Your answer must consist of exactly the lines below, starting with the line with "key_eq b c." and going on through the line with "Proof. intros Hnb. unfold", and nothing else.

(INPUT MATERIAL Opens)

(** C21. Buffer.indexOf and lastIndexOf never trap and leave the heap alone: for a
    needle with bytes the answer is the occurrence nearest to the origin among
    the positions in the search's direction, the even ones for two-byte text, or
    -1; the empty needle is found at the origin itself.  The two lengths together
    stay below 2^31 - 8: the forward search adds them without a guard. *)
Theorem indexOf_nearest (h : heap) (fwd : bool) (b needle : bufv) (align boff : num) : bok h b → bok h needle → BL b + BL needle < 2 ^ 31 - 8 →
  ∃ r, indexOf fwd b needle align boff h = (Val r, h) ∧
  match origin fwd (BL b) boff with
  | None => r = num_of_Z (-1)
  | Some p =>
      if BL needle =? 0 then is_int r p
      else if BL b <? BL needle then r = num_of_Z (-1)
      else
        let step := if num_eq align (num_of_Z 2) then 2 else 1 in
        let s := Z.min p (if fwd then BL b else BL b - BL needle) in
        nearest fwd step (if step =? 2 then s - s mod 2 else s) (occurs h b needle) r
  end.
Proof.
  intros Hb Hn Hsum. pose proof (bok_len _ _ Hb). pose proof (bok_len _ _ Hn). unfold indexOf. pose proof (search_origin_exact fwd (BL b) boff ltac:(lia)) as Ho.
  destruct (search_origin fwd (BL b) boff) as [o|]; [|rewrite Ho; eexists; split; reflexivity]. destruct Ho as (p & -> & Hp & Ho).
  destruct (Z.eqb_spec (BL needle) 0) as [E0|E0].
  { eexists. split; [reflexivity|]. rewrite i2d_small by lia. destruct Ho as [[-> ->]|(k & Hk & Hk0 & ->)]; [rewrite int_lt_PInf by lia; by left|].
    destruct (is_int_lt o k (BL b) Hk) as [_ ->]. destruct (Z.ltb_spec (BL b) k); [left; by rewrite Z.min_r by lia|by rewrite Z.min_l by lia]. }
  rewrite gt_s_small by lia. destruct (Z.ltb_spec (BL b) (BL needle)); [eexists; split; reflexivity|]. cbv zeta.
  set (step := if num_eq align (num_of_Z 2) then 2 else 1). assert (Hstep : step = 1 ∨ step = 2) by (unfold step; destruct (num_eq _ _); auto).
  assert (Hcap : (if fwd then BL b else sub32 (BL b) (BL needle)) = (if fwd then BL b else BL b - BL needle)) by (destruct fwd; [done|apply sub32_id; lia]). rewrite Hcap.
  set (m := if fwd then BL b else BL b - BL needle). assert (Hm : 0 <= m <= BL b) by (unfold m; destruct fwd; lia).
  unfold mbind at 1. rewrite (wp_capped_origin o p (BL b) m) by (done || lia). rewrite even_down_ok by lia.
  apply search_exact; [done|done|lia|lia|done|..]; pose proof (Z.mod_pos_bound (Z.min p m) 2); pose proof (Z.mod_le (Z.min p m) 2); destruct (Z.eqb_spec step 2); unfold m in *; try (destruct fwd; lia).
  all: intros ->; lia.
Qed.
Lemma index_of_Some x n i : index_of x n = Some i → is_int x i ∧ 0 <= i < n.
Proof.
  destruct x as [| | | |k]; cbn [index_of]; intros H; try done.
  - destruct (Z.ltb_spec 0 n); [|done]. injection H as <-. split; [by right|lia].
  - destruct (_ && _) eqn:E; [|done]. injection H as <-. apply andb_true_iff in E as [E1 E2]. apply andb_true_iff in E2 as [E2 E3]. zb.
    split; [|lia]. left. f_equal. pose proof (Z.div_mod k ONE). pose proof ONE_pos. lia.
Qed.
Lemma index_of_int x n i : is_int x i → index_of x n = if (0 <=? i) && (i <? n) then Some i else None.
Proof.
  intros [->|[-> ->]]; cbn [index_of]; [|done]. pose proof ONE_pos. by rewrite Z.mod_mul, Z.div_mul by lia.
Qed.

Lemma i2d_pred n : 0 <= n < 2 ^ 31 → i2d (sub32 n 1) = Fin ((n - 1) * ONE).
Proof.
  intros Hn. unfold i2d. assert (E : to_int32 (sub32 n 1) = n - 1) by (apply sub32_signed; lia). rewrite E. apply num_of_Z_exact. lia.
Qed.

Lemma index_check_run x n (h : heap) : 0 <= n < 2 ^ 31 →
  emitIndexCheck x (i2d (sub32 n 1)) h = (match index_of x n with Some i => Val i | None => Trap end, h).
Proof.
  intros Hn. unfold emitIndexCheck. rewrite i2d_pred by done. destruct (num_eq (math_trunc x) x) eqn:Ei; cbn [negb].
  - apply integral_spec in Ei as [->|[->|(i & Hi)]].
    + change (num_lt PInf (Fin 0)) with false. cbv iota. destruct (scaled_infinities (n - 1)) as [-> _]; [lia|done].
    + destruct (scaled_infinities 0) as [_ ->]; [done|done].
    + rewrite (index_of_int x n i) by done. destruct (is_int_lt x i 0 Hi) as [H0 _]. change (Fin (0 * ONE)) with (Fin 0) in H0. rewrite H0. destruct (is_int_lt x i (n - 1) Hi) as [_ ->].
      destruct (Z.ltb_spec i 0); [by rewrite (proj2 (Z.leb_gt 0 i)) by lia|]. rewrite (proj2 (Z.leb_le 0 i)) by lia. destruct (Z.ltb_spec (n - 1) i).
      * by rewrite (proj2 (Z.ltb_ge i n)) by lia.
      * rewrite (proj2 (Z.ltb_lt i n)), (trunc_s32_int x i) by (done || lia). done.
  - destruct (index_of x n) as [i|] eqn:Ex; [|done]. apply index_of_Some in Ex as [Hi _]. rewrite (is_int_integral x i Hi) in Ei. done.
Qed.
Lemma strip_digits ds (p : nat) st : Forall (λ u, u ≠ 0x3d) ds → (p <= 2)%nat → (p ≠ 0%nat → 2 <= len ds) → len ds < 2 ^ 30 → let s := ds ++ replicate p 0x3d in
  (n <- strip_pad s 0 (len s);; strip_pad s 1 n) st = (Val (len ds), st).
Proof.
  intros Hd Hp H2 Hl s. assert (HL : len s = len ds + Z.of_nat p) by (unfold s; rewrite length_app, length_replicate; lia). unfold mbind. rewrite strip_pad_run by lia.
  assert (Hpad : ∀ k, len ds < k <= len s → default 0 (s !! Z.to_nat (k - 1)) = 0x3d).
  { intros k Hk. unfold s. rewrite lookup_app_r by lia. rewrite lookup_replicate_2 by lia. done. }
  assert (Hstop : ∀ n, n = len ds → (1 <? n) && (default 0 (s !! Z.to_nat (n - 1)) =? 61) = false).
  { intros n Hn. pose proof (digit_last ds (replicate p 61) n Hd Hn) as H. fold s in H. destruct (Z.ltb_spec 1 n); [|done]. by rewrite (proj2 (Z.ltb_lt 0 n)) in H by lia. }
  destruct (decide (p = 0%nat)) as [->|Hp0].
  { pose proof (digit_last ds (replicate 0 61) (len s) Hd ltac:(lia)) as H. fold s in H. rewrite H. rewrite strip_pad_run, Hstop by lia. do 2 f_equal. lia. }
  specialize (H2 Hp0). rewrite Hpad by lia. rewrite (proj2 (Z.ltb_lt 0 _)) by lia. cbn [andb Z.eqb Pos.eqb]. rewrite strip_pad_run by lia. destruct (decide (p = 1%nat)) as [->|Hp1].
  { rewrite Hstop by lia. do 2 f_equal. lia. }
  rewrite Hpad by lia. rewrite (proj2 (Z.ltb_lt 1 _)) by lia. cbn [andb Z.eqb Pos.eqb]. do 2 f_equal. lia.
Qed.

(INPUT MATERIAL Closes)
(INPUT MATERIAL Opens)

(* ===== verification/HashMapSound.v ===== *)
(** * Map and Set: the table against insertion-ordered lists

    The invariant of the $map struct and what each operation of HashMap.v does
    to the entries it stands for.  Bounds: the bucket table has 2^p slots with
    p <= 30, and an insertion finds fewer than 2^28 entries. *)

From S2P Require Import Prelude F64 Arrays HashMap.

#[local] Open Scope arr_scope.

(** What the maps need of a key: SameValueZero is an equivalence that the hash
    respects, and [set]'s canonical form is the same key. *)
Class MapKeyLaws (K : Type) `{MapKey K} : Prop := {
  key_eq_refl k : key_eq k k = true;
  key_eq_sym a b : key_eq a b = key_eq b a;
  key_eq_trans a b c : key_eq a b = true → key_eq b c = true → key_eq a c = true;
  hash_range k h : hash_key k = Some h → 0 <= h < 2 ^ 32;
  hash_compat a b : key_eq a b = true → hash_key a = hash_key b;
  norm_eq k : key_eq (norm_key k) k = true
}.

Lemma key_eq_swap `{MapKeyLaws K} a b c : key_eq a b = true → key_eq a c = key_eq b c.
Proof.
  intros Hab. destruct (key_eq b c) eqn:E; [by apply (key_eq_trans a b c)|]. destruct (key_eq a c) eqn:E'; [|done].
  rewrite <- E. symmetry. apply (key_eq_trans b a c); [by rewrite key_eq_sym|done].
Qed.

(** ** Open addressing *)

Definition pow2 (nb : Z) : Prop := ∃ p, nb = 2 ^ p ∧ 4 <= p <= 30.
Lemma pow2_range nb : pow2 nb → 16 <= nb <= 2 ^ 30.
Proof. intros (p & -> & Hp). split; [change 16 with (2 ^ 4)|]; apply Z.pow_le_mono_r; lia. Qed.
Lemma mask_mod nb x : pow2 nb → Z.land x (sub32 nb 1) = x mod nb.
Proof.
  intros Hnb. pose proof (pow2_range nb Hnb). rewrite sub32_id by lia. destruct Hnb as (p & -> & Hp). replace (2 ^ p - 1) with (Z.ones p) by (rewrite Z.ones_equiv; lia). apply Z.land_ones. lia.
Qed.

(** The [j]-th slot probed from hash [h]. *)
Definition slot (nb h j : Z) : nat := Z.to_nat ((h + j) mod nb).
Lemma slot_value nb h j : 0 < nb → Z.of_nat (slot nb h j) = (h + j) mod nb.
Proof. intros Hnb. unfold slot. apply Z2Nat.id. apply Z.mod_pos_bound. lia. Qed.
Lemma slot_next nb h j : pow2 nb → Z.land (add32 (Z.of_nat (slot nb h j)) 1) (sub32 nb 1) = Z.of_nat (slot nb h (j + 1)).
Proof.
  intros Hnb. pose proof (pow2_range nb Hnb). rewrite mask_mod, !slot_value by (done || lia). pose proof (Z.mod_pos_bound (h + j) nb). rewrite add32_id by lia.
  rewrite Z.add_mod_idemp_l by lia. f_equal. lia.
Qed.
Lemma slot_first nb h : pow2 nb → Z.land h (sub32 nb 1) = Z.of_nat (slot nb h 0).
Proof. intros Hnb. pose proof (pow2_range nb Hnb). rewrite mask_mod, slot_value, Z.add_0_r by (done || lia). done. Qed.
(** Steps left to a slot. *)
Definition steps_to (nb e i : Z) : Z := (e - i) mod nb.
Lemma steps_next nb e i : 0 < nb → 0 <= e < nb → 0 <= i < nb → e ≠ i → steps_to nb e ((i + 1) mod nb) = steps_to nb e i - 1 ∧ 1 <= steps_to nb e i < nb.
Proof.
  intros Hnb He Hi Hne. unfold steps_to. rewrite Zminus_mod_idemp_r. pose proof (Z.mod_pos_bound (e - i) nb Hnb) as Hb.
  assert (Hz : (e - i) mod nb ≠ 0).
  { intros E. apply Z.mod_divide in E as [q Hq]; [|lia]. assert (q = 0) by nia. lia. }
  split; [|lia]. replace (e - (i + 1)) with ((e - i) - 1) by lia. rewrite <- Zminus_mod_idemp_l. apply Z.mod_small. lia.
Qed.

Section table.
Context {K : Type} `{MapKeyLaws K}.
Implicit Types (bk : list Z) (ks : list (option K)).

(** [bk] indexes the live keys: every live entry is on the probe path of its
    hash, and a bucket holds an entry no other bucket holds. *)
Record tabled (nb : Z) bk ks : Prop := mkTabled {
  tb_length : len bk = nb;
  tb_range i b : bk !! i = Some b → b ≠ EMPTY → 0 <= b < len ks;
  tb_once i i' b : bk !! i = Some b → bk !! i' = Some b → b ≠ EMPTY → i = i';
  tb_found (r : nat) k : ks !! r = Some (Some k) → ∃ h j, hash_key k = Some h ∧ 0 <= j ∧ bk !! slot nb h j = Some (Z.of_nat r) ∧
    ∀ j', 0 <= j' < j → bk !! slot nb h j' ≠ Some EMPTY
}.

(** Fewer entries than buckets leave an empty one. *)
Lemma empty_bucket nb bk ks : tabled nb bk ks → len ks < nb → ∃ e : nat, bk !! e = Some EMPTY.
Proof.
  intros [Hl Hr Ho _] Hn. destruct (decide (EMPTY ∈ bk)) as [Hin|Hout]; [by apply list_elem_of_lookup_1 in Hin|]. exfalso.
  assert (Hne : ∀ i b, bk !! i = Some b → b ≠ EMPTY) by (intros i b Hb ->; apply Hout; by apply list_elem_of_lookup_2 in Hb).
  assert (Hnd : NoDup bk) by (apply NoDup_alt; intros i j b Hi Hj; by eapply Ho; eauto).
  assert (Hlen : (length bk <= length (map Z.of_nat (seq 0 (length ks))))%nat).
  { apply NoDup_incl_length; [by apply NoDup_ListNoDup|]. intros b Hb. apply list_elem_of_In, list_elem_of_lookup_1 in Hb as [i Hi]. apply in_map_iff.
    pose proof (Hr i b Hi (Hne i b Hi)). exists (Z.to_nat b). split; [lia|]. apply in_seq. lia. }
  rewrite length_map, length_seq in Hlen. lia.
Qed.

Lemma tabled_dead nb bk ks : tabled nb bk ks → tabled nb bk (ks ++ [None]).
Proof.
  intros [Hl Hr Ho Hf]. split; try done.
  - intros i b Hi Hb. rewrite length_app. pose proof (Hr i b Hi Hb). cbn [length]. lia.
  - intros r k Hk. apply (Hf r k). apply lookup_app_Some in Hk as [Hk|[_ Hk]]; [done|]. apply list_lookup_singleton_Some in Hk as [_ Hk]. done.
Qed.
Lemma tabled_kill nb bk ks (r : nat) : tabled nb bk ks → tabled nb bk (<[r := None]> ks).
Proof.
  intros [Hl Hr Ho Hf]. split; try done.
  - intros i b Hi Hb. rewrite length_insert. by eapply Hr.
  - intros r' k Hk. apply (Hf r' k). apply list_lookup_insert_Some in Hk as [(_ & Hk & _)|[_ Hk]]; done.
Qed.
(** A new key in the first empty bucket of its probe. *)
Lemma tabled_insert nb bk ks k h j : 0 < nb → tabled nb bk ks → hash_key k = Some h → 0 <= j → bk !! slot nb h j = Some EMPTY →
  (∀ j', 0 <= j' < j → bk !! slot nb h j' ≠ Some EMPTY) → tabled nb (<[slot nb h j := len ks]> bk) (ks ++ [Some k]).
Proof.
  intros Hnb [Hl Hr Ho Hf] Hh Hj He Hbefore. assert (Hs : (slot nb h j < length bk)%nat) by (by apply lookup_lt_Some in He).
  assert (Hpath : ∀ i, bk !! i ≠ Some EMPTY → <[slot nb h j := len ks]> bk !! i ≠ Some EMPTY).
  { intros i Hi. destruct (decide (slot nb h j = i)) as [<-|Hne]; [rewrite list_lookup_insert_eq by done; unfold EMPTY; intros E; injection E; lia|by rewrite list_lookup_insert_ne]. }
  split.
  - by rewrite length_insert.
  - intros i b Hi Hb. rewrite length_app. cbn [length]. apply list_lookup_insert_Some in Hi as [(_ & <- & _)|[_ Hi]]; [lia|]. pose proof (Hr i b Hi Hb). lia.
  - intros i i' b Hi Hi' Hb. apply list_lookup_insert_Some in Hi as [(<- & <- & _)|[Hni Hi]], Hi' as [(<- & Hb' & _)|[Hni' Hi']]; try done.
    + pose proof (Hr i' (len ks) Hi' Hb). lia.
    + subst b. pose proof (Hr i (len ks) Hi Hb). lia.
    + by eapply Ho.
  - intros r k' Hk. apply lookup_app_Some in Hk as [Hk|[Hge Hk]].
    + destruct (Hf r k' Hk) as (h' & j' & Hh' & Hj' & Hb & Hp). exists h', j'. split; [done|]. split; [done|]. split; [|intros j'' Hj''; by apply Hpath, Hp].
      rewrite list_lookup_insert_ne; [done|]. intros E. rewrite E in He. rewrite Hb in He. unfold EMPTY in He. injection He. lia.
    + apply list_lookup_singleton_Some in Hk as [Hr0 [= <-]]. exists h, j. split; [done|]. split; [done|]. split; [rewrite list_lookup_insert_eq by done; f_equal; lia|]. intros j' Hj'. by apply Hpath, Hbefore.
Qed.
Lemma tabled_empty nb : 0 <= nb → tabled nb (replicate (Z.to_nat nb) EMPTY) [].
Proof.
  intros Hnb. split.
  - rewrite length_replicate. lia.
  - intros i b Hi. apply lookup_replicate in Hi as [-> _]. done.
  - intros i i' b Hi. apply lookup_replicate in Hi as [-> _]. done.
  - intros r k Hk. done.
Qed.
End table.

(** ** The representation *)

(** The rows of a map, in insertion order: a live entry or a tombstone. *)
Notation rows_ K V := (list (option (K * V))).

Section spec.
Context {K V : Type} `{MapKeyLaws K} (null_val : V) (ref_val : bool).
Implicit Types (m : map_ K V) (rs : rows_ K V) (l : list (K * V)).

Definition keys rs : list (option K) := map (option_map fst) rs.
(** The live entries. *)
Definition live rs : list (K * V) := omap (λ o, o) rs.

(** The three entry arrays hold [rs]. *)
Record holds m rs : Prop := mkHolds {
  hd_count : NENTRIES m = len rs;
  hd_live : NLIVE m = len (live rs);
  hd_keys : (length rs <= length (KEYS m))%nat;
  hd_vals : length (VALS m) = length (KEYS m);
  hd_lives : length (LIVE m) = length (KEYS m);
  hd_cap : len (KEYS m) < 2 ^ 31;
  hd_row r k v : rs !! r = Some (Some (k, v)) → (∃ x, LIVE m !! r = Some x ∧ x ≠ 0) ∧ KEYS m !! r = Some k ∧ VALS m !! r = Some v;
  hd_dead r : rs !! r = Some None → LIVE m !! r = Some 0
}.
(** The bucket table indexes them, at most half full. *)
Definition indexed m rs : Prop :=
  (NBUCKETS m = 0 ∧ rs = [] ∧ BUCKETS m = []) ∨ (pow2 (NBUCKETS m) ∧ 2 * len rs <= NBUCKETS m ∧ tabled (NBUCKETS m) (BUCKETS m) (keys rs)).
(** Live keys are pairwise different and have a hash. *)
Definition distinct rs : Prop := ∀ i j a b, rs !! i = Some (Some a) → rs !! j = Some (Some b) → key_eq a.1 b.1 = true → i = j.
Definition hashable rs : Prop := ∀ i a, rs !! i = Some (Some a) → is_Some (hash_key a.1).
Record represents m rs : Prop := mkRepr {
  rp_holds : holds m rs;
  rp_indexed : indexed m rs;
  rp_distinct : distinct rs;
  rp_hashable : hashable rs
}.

(INPUT MATERIAL Closes)

## [WRITTEN RESPONSE]
Lemma key_eq_swap `{MapKeyLaws K} a b c : key_eq a b = true → key_eq a c = key_eq b c.
Proof.
  intros Hab. destruct (key_eq b c) eqn:E; [by apply (key_eq_trans a b c)|]. destruct (key_eq a c) eqn:E'; [|done].
  rewrite <- E. symmetry. apply (key_eq_trans b a c); [by rewrite key_eq_sym|done].
Qed.

(** ** Open addressing *)

Definition pow2 (nb : Z) : Prop := ∃ p, nb = 2 ^ p ∧ 4 <= p <= 30.
Lemma pow2_range nb : pow2 nb → 16 <= nb <= 2 ^ 30.
Proof. intros (p & -> & Hp). split; [change 16 with (2 ^ 4)|]; apply Z.pow_le_mono_r; lia. Qed.
Lemma mask_mod nb x : pow2 nb → Z.land x (sub32 nb 1) = x mod nb.
Proof.
  intros Hnb. pose proof (pow2_range nb Hnb). rewrite sub32_id by lia. destruct Hnb as (p & -> & Hp). replace (2 ^ p - 1) with (Z.ones p) by (rewrite Z.ones_equiv; lia). apply Z.land_ones. lia.
Qed.

(** The [j]-th slot probed from hash [h]. *)
Definition slot (nb h j : Z) : nat := Z.to_nat ((h + j) mod nb).
Lemma slot_value nb h j : 0 < nb → Z.of_nat (slot nb h j) = (h + j) mod nb.
Proof. intros Hnb. unfold slot. apply Z2Nat.id. apply Z.mod_pos_bound. lia. Qed.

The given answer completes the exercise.